There was a lot of stagnation in the 2010’s. We started the decade with smart phones and social media, and we ended the decade with smart phones and social media. Performance numbers for machines kept going up but you kinda don’t notice; you buy a new phone and it’s so much faster and more responsive, 4 years later it barely loads web pages and takes forever to launch an app because mobile apps are gaseous, they expand to take up their system. A lot of handset manufacturers have given up so now there are fewer options, and they’ve converged to basically one form factor. Distinguishing features are gone, things we used to be able to do aren’t there anymore. The excitement wore off, this is how we do things now, and now everyone is here. Mobile app stores are full of phishing software, you’re probably better advised to just use the mobile browser if you can, mainstream video gaming is now just skinner boxes, and by the end of the decade social media is all about propaganda silos and/or attention draining engagement slop.

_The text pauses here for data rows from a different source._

(** When the page has room for a cell and its pointer, space is found, and the
    room for the pointer stays. *)
Lemma allocateSpace_spec P cells offs fl top frag n : holds P cells offs fl top frag → nFree P = free_bytes P cells → 4 ≤ n → n + 2 ≤ nFree P →
  ∃ d' idx offs' fl' top' frag', allocateSpace P n = Some (set_data P d', 0, idx) ∧ cells_at (set_data P d') cells offs' ∧
    layout (set_data P d') ((idx, n) :: spans offs' cells) fl' top' frag' ∧ cellOffset P + 2 * nCell P + 2 ≤ top' ∧ length d' = length (aData P).
Proof.
  intros H Hfree Hn Hroom. pose proof (h_layout _ _ _ _ _ _ H) as L. pose proof (holds_cells _ _ _ _ _ _ H) as C. pose proof (geometry_bounds P (l_geo _ _ _ _ _ L)) as (G1 & G2 & G3 & G4 & G5 & G6). pose proof (l_gap _ _ _ _ _ L) as Hg. pose proof (l_cells _ _ _ _ _ L) as Hc.
  assert (∀ d top0 fl0 frag0 offs0, length d = length (aData P) → holds (set_data P d) cells offs0 fl0 top0 frag0 → cellOffset P + 2 * nCell P + 2 + n ≤ top0 →
    ∃ d' idx offs' fl' top' frag', (let* data := put2byte d (hdrOffset P + 5) (top0 - n) in Some (set_data P data, 0, top0 - n)) = Some (set_data P d', 0, idx) ∧ cells_at (set_data P d') cells offs' ∧ layout (set_data P d') ((idx, n) :: spans offs' cells) fl' top' frag' ∧ cellOffset P + 2 * nCell P + 2 ≤ top' ∧ length d' = length (aData P)) as Htake.
  { intros d top0 fl0 frag0 offs0 Hl H0 Ht. destruct (take_top_spec (set_data P d) _ _ _ _ n (h_layout _ _ _ _ _ _ H0) Hn) as (d' & E & L' & S' & Hl'); [cbn; lia|]. cbn in E, L', Hl'. rewrite E. exists d', (top0 - n), offs0, fl0, (top0 - n), frag0.
    split; [done|]. split; [|split; [exact L'|split; [lia|congruence]]]. apply (cells_stable (set_data P d)); [by eapply holds_cells|apply (h_layout _ _ _ _ _ _ H0)|done|done]. }
  unfold allocateSpace. cbv zeta. rewrite (l_top _ _ _ _ _ L). set (gap := cellOffset P + 2 * nCell P) in *.
  assert ((if u16 top <? gap then negb ((u16 top =? 0) && (usableSize (pBt P) =? 65536)) else usableSize (pBt P) <? u16 top) = false ∧ (if u16 top <? gap then 65536 else u16 top) = top) as [-> ->].
  { destruct (Z.eq_dec top 65536) as [Et|Et]; [|assert (u16 top = top) as -> by (apply Z.mod_small; lia); rewrite !(proj2 (Z.ltb_ge _ _)) by lia; done]. rewrite Et. change (u16 65536) with 0. rewrite (proj2 (Z.ltb_lt 0 gap)), (proj2 (Z.eqb_eq _ 65536)) by lia. done. }
  assert (∀ r, r = (if top <? gap + 2 + n then let* (pPage, rc) := defragmentPage P (Z.min 4 (nFree P - (2 + n))) in if negb (rc =? 0) then Some (pPage, rc, 0) else let* top := get2byteNotZero (aData pPage) (hdrOffset P + 5) in let* data := put2byte (aData pPage) (hdrOffset P + 5) (top - n) in Some (set_data pPage data, 0, top - n)
      else let* data := put2byte (aData P) (hdrOffset P + 5) (top - n) in Some (set_data P data, 0, top - n)) →
    ∃ d' idx offs' fl' top' frag', r = Some (set_data P d', 0, idx) ∧ cells_at (set_data P d') cells offs' ∧ layout (set_data P d') ((idx, n) :: spans offs' cells) fl' top' frag' ∧ gap + 2 ≤ top' ∧ length d' = length (aData P)) as Hgap.
  { intros r ->. destruct (Z.ltb_spec top (gap + 2 + n)) as [Ht|Ht]; [|rewrite <- (set_data_same P) in H; by apply (Htake _ _ _ _ _ eq_refl H)].
    destruct (defragmentPage_spec P cells offs fl top frag (Z.min 4 (nFree P - (2 + n))) H Hfree) as (d1 & offs1 & top1 & frag1 & E1 & H1 & Hf1 & L1). rewrite E1. cbn [Z.eqb negb]. pose proof (h_layout _ _ _ _ _ _ H1) as LL. cbn [set_data aData].
    assert (get2byteNotZero d1 (hdrOffset P + 5) = Some top1) as ->.
    { unfold get2byteNotZero. pose proof (l_top _ _ _ _ _ LL) as E. cbn in E. rewrite E. f_equal. pose proof (l_gap _ _ _ _ _ LL) as Hg1. cbn in Hg1. rewrite (land_low _ 16) by done. unfold u16. change (2 ^ 16) with 65536. dm. }
    apply (Htake d1 top1 [] frag1 offs1 L1 H1). pose proof (holds_free _ _ _ _ _ _ H1) as F1. unfold free_bytes in F1, Hfree. cbn in F1. change (total []) with 0 in F1. lia. }
  pose proof (l_links _ _ _ _ _ L) as K. pose proof (links_first _ _ _ K) as K1. unfold get2byte in K1. replace (hdrOffset P + 1 + 1) with (hdrOffset P + 2) in K1 by lia. destruct (rd _ (hdrOffset P + 1)) as [h1|] eqn:E1; [|done]. destruct (rd _ (hdrOffset P + 2)) as [h2|] eqn:E2; [|done]. injection K1 as K1.
  pose proof (is_bytes_rd _ _ _ G6 E1) as B1. pose proof (is_bytes_rd _ _ _ G6 E2) as B2. rewrite get2_byte in K1 by done.
  destruct ((negb (h2 =? 0) || negb (h1 =? 0)) && (gap + 2 <=? top)) eqn:Eh; [|rewrite set_data_same; by apply Hgap].
  apply andb_true_iff in Eh as [Eh Egap%Z.leb_le]. assert (fl ≠ []) as Hne by (intros ->; cbn in K1; unfold is_u8 in *; destruct (Z.eqb_spec h2 0), (Z.eqb_spec h1 0); [done|lia..]).
  destruct (pageFindSlot_spec P _ fl top frag n L Hn Hne) as [E|(d' & idx & fl' & frag' & E & L' & S' & Hl')]; rewrite E; [cbn [Z.eqb negb]; rewrite set_data_same; by apply Hgap|].
  exists d', idx, offs, fl', top, frag'. pose proof (l_inside _ _ _ _ _ L') as I. apply Forall_cons in I as [I _]. unfold inside in I. cbn in I.
  rewrite (proj2 (Z.leb_gt _ _)) by lia. split; [done|]. split; [apply cells_stable; [done|apply L|done|done]|]. done.
Qed.

(** ** Inserting *)

Lemma layout_change P P' used fl top frag : layout P used fl top frag → ptype P' = ptype P → hdrOffset P' = hdrOffset P → cellOffset P' = cellOffset P → aData P' = aData P →
  cellOffset P + 2 * nCell P' ≤ top → 0 ≤ nCell P' → layout P' used fl top frag.
Proof.
  intros L E1 E2 E3 E4 Hg Hn. split; rewrite ?E1, ?E2, ?E3, ?E4; try apply L; try done.
  - destruct (l_geo _ _ _ _ _ L) as (G1 & G2 & G3 & G4 & G5 & G6 & G7 & G8). unfold geometry. rewrite E1, E2, E3, E4. tauto.
  - pose proof (l_gap _ _ _ _ _ L). lia.
Qed.

Lemma total_perm l1 l2 : Permutation l1 l2 → total l1 = total l2.
Proof. induction 1; rewrite ?total_cons; lia. Qed.

Lemma layout_perm P used used' fl top frag : layout P used fl top frag → Permutation used used' → layout P used' fl top frag.
Proof.
  intros L E. split; try apply L.
  - eapply disj_perm; [|apply L]. by rewrite E.
  - rewrite <- E. apply L.
  - rewrite <- (total_perm _ _ E). apply L.
Qed.

Lemma spans_app o1 o2 c1 c2 : length o1 = length c1 → spans (o1 ++ o2) (c1 ++ c2) = spans o1 c1 ++ spans o2 c2.
Proof. intros. by apply zip_with_app. Qed.

Lemma pointers_app d o1 o2 : ∀ p, pointers d p (o1 ++ o2) ↔ pointers d p o1 ∧ pointers d (p + 2 * Z.of_nat (length o1)) o2.
Proof.
  induction o1 as [|o o1 IH]; intros p; cbn [app length].
  - rewrite Z.add_0_r. split; [intros H; split; [intros k o Hk; by destruct k|done]|tauto].
  - rewrite !pointers_cons, IH. replace (p + 2 + 2 * Z.of_nat (length o1)) with (p + 2 * Z.of_nat (S (length o1))) by lia. tauto.
Qed.

Lemma contents_app d o1 o2 c1 c2 : length o1 = length c1 → contents d (o1 ++ o2) (c1 ++ c2) ↔ contents d o1 c1 ∧ contents d o2 c2.
Proof. intros Hl. unfold contents. split; [intros H; by apply Forall2_app_inv in H|intros [H1 H2]; by apply Forall2_app]. Qed.

(** The layout, when bytes change that are no part of it. *)
Lemma layout_keep P d' used fl top frag : layout P used fl top frag → length d' = length (aData P) → is_bytes d' → agree (aData P) d' (hdrOffset P + 1) (hdrOffset P + 3) → agree (aData P) d' (hdrOffset P + 5) (hdrOffset P + 8) →
  Forall (λ x, agree (aData P) d' x.1 (x.1 + 4)) fl → layout (set_data P d') used fl top frag.
Proof.
  intros L Hl Hb A1 A2 A3. split; cbn [set_data aData nCell nFree hdrOffset cellOffset ptype]; try apply L.
  - by apply geometry_data; [apply L|..].
  - rewrite (get2byte_agree (aData P)) by (apply (agree_sub _ _ _ _ _ _ A2); lia). apply L.
  - rewrite A2 by lia. apply L.
  - apply (links_keep (aData P)); [apply L|apply (agree_sub _ _ _ _ _ _ A1); lia|done].
Qed.

(** Writing in a part that is in use. *)
Lemma layout_write P d' idx n used fl top frag i m : layout P ((idx, n) :: used) fl top frag → writes (aData P) d' i m → idx ≤ i → i + m ≤ idx + n →
  layout (set_data P d') ((idx, n) :: used) fl top frag ∧ stable P used d'.
Proof.
  intros L W H1 H2. pose proof (geometry_bounds P (l_geo _ _ _ _ _ L)) as (G1 & G2 & G3 & G4 & G5 & G6). pose proof (l_gap _ _ _ _ _ L) as Hg. pose proof (l_cells _ _ _ _ _ L) as Hc. pose proof (l_inside _ _ _ _ _ L) as I. apply Forall_cons in I as [I Iu]. unfold inside in I. cbn in I.
  pose proof (l_disj _ _ _ _ _ L) as D. cbn [app disj] in D. destruct D as [D _]. apply Forall_app in D as [D1 D2]. split.
  - apply (layout_keep P d' _ _ _ _ L); [apply W|apply W, G6|apply (writes_agree _ _ _ _ _ _ W); lia|apply (writes_agree _ _ _ _ _ _ W); lia|]. pose proof (sorted_inside _ _ _ (l_sorted _ _ _ _ _ L)) as J. rewrite Forall_forall in *.
    intros x Hx. specialize (D2 x Hx). specialize (J x Hx). unfold apart, inside in *. cbn in D2. apply (writes_agree _ _ _ _ _ _ W). lia.
  - repeat split; try (apply (writes_agree _ _ _ _ _ _ W); lia). rewrite Forall_forall in *. intros x Hx. specialize (D1 x Hx). unfold apart in D1. cbn in D1. apply (writes_agree _ _ _ _ _ _ W). lia.
Qed.

(** The count of cells in the header. *)
Lemma count_up d i n : 0 ≤ i → is_bytes d → get2byte d i = Some n → n + 1 < 65536 →
  ∃ lo d1 d', rd d (i + 1) = Some lo ∧ wr d (i + 1) (u8 (lo + 1)) = Some d1 ∧ (if u8 (lo + 1) =? 0 then let* hi := rd d1 i in wr d1 i (u8 (hi + 1)) else Some d1) = Some d' ∧ writes d d' i 2 ∧ get2byte d' i = Some (n + 1).
Proof.
  intros Hi Hb H Hn. pose proof (get2byte_lt _ _ _ H) as Hl. unfold get2byte in H. destruct (rd d i) as [hi|] eqn:E1; [|done]. destruct (rd d (i + 1)) as [lo|] eqn:E2; [|done]. injection H as H. pose proof (is_bytes_rd _ _ _ Hb E1) as B1. pose proof (is_bytes_rd _ _ _ Hb E2) as B2. rewrite get2_byte in H by done. unfold is_u8 in *.
  exists lo. destruct (wr_spec d (i + 1) (u8 (lo + 1))) as (d1 & Ew & W1 & R1); [lia|apply is_u8_u8|]. exists d1. pose proof (proj1 W1) as L1. destruct (Z.eqb_spec (u8 (lo + 1)) 0) as [E|E].
  - assert (lo = 255) by (unfold u8 in E; dm). rewrite (proj2 (proj2 W1)), E1 by lia. destruct (wr_spec d1 i (u8 (hi + 1))) as (d2 & Ew2 & W2 & R2); [lia|apply is_u8_u8|]. exists d2. do 3 (split; [done|]). split.
    + split; [destruct W2 as [? _]; congruence|]. split; [intros; by apply W2, W1|]. intros j Hj. rewrite (proj2 (proj2 W2)), (proj2 (proj2 W1)) by lia. done.
    + unfold get2byte. rewrite R2, (proj2 (proj2 W2)), R1 by lia. rewrite get2_byte by apply is_u8_u8. f_equal. rewrite E. unfold u8. rewrite Z.mod_small by lia. lia.
  - exists d1. do 3 (split; [done|]). split; [by apply (writes_weaken _ _ _ _ _ _ W1); lia|]. unfold get2byte. rewrite (proj2 (proj2 W1)), E1, R1 by lia. rewrite get2_byte by (done || apply is_u8_u8). f_equal.
    assert (lo ≠ 255) by (intros ->; done). unfold u8. rewrite Z.mod_small by lia. lia.
Qed.

Lemma pointers_move d d' p q offs : pointers d p offs → (∀ j, 0 ≤ j < 2 * Z.of_nat (length offs) → rd d' (q + j) = rd d (p + j)) → pointers d' q offs.
Proof.
  intros H M k o Hk. rewrite <- (H k o Hk). apply lookup_lt_Some in Hk. unfold get2byte. rewrite <- !Z.add_assoc, !M by lia. done.
Qed.

Lemma insert_pointer_spec ptrmap P d c1 c2 c o1 o2 idx fl top frag pCell : layout (set_data P d) ((idx, Z.of_nat (length c)) :: spans (o1 ++ o2) (c1 ++ c2)) fl top frag → cells_at (set_data P d) (c1 ++ c2) (o1 ++ o2) →
  length o1 = length c1 → sub d idx (Z.of_nat (length c)) = Some c → cell_ok P c → cellOffset P + 2 * nCell P + 2 ≤ top →
  ∃ d', let P' := set_data (set_nCell P (nCell P + 1)) d' in
    insert_pointer ptrmap P d (Z.of_nat (length c1)) idx pCell = Some (P', if autoVacuum (pBt P) then ptrmap P' pCell else 0) ∧
    holds P' (c1 ++ c :: c2) (o1 ++ idx :: o2) fl top frag ∧ length d' = length d.
Proof.
  intros L C Ho1 Hsub Hok Hroom. pose proof (geometry_bounds _ (l_geo _ _ _ _ _ L)) as (G1 & G2 & G3 & G4 & G5 & G6). pose proof (l_gap _ _ _ _ _ L) as Hg. pose proof (l_cells _ _ _ _ _ L) as Hc. pose proof (c_count _ _ _ C) as Hn. cbn in G1, G2, G3, G4, G5, G6, Hg, Hc, Hn. rewrite length_app in Hn.
  pose proof (Forall2_length _ _ _ (c_contents _ _ _ C)) as Hlo. rewrite !length_app in Hlo. assert (length o2 = @length bytes c2) as Ho2 by lia. clear Hlo. pose proof (c_pointers _ _ _ C) as Hp. cbn in Hp. apply pointers_app in Hp as [Hp1 Hp2]. set (i := Z.of_nat (length c1)) in *. replace (Z.of_nat (length o1)) with i in Hp2 by lia.
  pose proof (l_inside _ _ _ _ _ L) as I. apply Forall_cons in I as [Ic Iu]. unfold inside in Ic. cbn in Ic.
  unfold insert_pointer. cbv zeta. replace (cellOffset P + i * 2) with (cellOffset P + 2 * i) by lia. set (p := cellOffset P + 2 * i) in *.
  destruct (memmove_spec d (p + 2) p (2 * (nCell P - i))) as (d1 & E1 & W1 & R1); [lia..|done|]. rewrite E1. pose proof (proj1 W1) as L1.
  destruct (put2byte_spec d1 p idx) as (d2 & E2 & W2 & R2); [lia..|]. rewrite E2. pose proof (proj1 W2) as L2. cbn [set_nCell hdrOffset nCell pBt ptype].
  destruct (count_up d2 (hdrOffset P + 3) (nCell P)) as (lo & d3 & d4 & E3 & E4 & E5 & W4 & R4); [lia|by apply W2, W1|rewrite (writes_get2 _ _ _ _ _ W2), (writes_get2 _ _ _ _ _ W1) by lia; apply C|lia|].
  replace (hdrOffset P + 3 + 1) with (hdrOffset P + 4) in * by lia. rewrite E3, E4, E5. exists d4. assert (u16 (nCell P + 1) = nCell P + 1) as -> by (apply Z.mod_small; lia). split; [done|]. pose proof (proj1 W4) as L4. split; [|congruence].
  assert (is_bytes d4) as B4 by (by apply W4, W2, W1).
  assert (∀ j, ¬ hdrOffset P + 3 ≤ j < hdrOffset P + 5 → ¬ p ≤ j < cellOffset P + 2 * nCell P + 2 → rd d4 j = rd d j) as Hout.
  { intros j H1 H2. rewrite (proj2 (proj2 W4)), (proj2 (proj2 W2)), (proj2 (proj2 W1)) by lia. done. }
  assert (layout (set_data P d4) (spans (o1 ++ idx :: o2) (c1 ++ c :: c2)) fl top frag) as L'.
  { apply (layout_perm _ ((idx, Z.of_nat (length c)) :: spans (o1 ++ o2) (c1 ++ c2))); [|rewrite !spans_app by done; cbn [spans zip_with]; apply Permutation_middle].
    apply (layout_keep (set_data P d) d4 _ _ _ _ L); [cbn; congruence|done|intros j Hj; apply Hout; cbn in Hj; lia|intros j Hj; apply Hout; cbn in Hj; lia|]. eapply Forall_impl; [eapply sorted_inside; apply L|]. unfold inside. intros x Hx j Hj. apply Hout; lia. }
  apply cells_holds; [|apply (layout_change _ _ _ _ _ _ L'); try done; cbn; lia]. split; cbn [set_data set_nCell aData nCell hdrOffset cellOffset ptype maskPage pBt].
  - rewrite length_app. cbn [length]. lia.
  - destruct (c_flag _ _ _ C) as (flag & F1 & F2). cbn in F1, F2. exists flag. split; [rewrite Hout by lia; done|done].
  - apply C.
  - exact R4.
  - apply pointers_app. replace (Z.of_nat (length o1)) with i by lia. fold p. split; [apply (pointers_agree d); [done|intros j Hj; apply Hout; lia]|]. apply pointers_cons. split.
    + rewrite (writes_get2 _ _ _ _ _ W4), R2 by lia. f_equal. apply Z.mod_small. lia.
    + apply (pointers_move d _ p); [done|]. intros j Hj. rewrite (proj2 (proj2 W4)), (proj2 (proj2 W2)) by lia. apply R1. lia.
  - pose proof (c_contents _ _ _ C) as Hcont. cbn in Hcont. assert (∀ o1 c1, contents d o1 c1 → Forall (inside top (usableSize (pBt P))) (spans o1 c1) → contents d4 o1 c1) as Hkeep.
    { intros o1' c1' H0 HI. apply (contents_agree d); [done|congruence|]. eapply Forall_impl; [exact HI|]. unfold inside. intros x Hx j Hj. apply Hout; lia. }
    rewrite spans_app in Iu by done. apply Forall_app in Iu as [Iu1 Iu2]. apply contents_app in Hcont as [Hc1 Hc2]; [|done]. apply contents_app; [done|]. split; [by apply Hkeep|]. constructor; [|by apply Hkeep].
    rewrite (sub_agree d); [done|congruence|]. intros j Hj. apply Hout; lia.
  - pose proof (c_cells _ _ _ C) as Hcs. apply Forall_app in Hcs as [Hc1 Hc2]. apply Forall_app. split; [done|]. by constructor.
Qed.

Now we arrive in the 2020’s where we find a lot of sinisterization. A lot of the tech world is becoming blatantly, nakedly evil. In truth this began in the 2010’s, it’s older than 4 years, but we’re days away from the halfway point of the decade and it’s becoming difficult to see the behavior of tech and media companies as driven only by greed, some of this can only come from a deep seated hatred of your fellow man. People have latched onto the term “enshittification” because it’s got the word shit in it and that’s hilarious, but…I see a spectrum with the stagnation of the teens represented with a green color and the sinisterization of the 20’s represented with red, and the part in the middle where red and green make brown is enshittification.